== Assigned task ==
Comb the records below for the string "world" and copy each line where it turns up.

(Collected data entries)
(** X12.  The loop of the [HEAD] side serves until the first timeout:
    on a live socket whose [Accept] answers with connections and errors
    that are no timeouts, followed by an error that is a [net.Error]
    with [Timeout()], the loop (given as many iterations) returns; it
    has called [Accept] once per answer and once for the timeout, has
    started one goroutine per connection, in order, and has consumed
    exactly these answers.  No error before the timeout stops it. *)
Theorem HEAD_loop_serves_until_timeout
  (t : net.TCPListener) (stop : net.error) (rest : list (net.Conn + net.error))
  (pre : list (net.Conn + net.error)) :
  forall (fuel : nat) (s : Sys),
    rawl (lis s) = Some t ->
    live t (world s) = true ->
    incoming (world s) = pre ++ inr stop :: rest ->
    forallb goes_on pre = true ->
    stops_HEAD stop = true ->
    List.length pre < fuel ->
    let r := accept_loop_HEAD fuel s in
    res r = Returned tt
    /\ lis (post r) = lis s
    /\ pending (post r) = pending s ++ map GoOnAccept (conns pre)
    /\ incoming (world (post r)) = rest
    /\ accepted (evs r) = conns pre
    /\ count is_EvAccept (evs r) = S (List.length pre).
Proof.
  induction pre as [| a pre IH]; intros fuel s Hr Hl Hi Hpre Hstop Hfuel r;
    subst r; (destruct fuel as [| n]; [inversion Hfuel |]).
  - simpl in Hi.
    destruct (HEAD_step n s _ _ _ (accept_live s t _ _ Hr Hl Hi)) as (H1 & H2 & H3).
    rewrite H1, H2, H3, Hstop. cbn [conns flat_map map].
    rewrite app_nil_r. repeat split.
  - simpl in Hi, Hpre. apply andb_true_iff in Hpre. destruct Hpre as [Ha Hpre].
    assert (Hfuel' : List.length pre < n) by (simpl in Hfuel; lia).
    destruct a as [c | err];
      destruct (HEAD_step n s _ _ _ (accept_live s t _ _ Hr Hl Hi)) as (H1 & H2 & H3);
      rewrite H1, H2, H3; clear H1 H2 H3.
    + destruct (IH n (mkSys (lis s)
                            (with_incoming (world s) (pre ++ inr stop :: rest))
                            (pending s ++ [GoOnAccept c]))
                  Hr Hl eq_refl Hpre Hstop Hfuel')
        as (I1 & I2 & I3 & I4 & I5 & I6).
      rewrite I1, I2, I3, I4, accepted_app, count_app, I5, I6.
      cbn [lis pending]. rewrite <- app_assoc. repeat split.
    + set (s1 := mkSys (lis s)
                       (with_incoming (world s) (pre ++ inr stop :: rest))
                       (pending s)).
      destruct (IH n s1 Hr Hl eq_refl Hpre Hstop Hfuel')
        as (I1 & I2 & I3 & I4 & I5 & I6).
      simpl in Ha. apply negb_true_iff in Ha. rewrite Ha.
      destruct (net.is_OpError err).
      * destruct (not_temp_timeout_result err s1) as (le & E & A0 & C0).
        destruct (logged_then _ (accept_loop_HEAD n) s1 le E) as (L1 & L2 & L3).
        rewrite L1, L2, L3, I1, I2, I3, I4.
        rewrite !accepted_app, !count_app, A0, C0, I5, I6.
        repeat split.
      * destruct (logged_then (unknown_error (net.Error err))
                    (accept_loop_HEAD n) s1 _ eq_refl) as (L1 & L2 & L3).
        rewrite L1, L2, L3, I1, I2, I3, I4.
        rewrite !accepted_app, !count_app, I5, I6.
        repeat split.
Qed.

== Problem solution ==
    live t (world s) = true ->
    incoming (world s) = pre ++ inr stop :: rest ->
    /\ incoming (world (post r)) = rest
                            (with_incoming (world s) (pre ++ inr stop :: rest))
                       (with_incoming (world s) (pre ++ inr stop :: rest))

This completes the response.